▸ WHAT YOU WILL DO: Please copy out all lines of the entries that contain the word "mret".

Source records

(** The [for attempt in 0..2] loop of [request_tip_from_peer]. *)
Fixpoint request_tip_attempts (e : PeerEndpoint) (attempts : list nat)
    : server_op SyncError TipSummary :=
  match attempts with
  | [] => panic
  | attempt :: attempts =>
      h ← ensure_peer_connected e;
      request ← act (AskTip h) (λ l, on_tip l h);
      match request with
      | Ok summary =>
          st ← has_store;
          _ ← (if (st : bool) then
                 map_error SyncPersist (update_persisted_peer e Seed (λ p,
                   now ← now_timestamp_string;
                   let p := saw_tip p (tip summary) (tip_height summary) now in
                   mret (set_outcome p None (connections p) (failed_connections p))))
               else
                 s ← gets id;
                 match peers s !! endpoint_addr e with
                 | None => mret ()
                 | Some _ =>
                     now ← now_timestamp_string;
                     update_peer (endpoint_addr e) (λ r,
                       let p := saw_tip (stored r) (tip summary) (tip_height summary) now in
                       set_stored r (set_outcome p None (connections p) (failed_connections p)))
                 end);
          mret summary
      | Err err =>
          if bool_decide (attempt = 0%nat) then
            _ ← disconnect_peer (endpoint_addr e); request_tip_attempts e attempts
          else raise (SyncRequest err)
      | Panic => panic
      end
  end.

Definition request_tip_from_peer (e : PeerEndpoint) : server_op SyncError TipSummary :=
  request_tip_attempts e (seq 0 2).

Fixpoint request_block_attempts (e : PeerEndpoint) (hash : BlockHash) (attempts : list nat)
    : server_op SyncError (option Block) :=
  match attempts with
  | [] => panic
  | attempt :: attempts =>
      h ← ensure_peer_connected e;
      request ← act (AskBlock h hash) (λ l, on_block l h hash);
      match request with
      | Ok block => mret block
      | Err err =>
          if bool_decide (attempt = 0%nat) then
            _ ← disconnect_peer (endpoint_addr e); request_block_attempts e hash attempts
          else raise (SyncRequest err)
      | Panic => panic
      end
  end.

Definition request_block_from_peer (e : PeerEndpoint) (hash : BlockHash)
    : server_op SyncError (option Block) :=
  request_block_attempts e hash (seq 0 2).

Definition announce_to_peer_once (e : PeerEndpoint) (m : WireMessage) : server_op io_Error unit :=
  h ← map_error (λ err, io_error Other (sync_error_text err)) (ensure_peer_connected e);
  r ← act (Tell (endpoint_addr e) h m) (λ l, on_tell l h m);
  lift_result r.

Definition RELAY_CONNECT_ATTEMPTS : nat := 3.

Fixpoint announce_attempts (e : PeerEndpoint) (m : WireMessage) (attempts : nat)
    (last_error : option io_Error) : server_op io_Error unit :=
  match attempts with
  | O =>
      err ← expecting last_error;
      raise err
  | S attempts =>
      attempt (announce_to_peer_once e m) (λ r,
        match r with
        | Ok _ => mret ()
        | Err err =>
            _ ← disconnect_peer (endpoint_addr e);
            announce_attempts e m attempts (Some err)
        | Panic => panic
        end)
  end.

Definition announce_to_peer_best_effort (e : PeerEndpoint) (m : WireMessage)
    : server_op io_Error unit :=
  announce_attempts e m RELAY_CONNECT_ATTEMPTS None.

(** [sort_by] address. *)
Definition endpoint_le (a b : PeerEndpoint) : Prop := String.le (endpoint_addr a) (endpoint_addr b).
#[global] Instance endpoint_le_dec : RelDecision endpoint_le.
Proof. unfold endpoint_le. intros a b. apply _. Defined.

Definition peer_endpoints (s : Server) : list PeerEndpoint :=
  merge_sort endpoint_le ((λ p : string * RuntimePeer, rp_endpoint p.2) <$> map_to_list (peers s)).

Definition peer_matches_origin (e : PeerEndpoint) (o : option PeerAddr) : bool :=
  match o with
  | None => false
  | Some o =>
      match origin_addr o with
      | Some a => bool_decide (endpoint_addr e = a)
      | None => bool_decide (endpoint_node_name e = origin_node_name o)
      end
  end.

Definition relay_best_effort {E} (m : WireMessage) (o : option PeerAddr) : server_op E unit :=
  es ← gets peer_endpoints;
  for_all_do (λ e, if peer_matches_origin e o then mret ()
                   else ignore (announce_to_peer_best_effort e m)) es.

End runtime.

▸ PROBLEM SOLUTION:
                   mret (set_outcome p None (connections p) (failed_connections p))))
                 | None => mret ()
          mret summary
      | Ok block => mret block
        | Ok _ => mret ()
  for_all_do (λ e, if peer_matches_origin e o then mret ()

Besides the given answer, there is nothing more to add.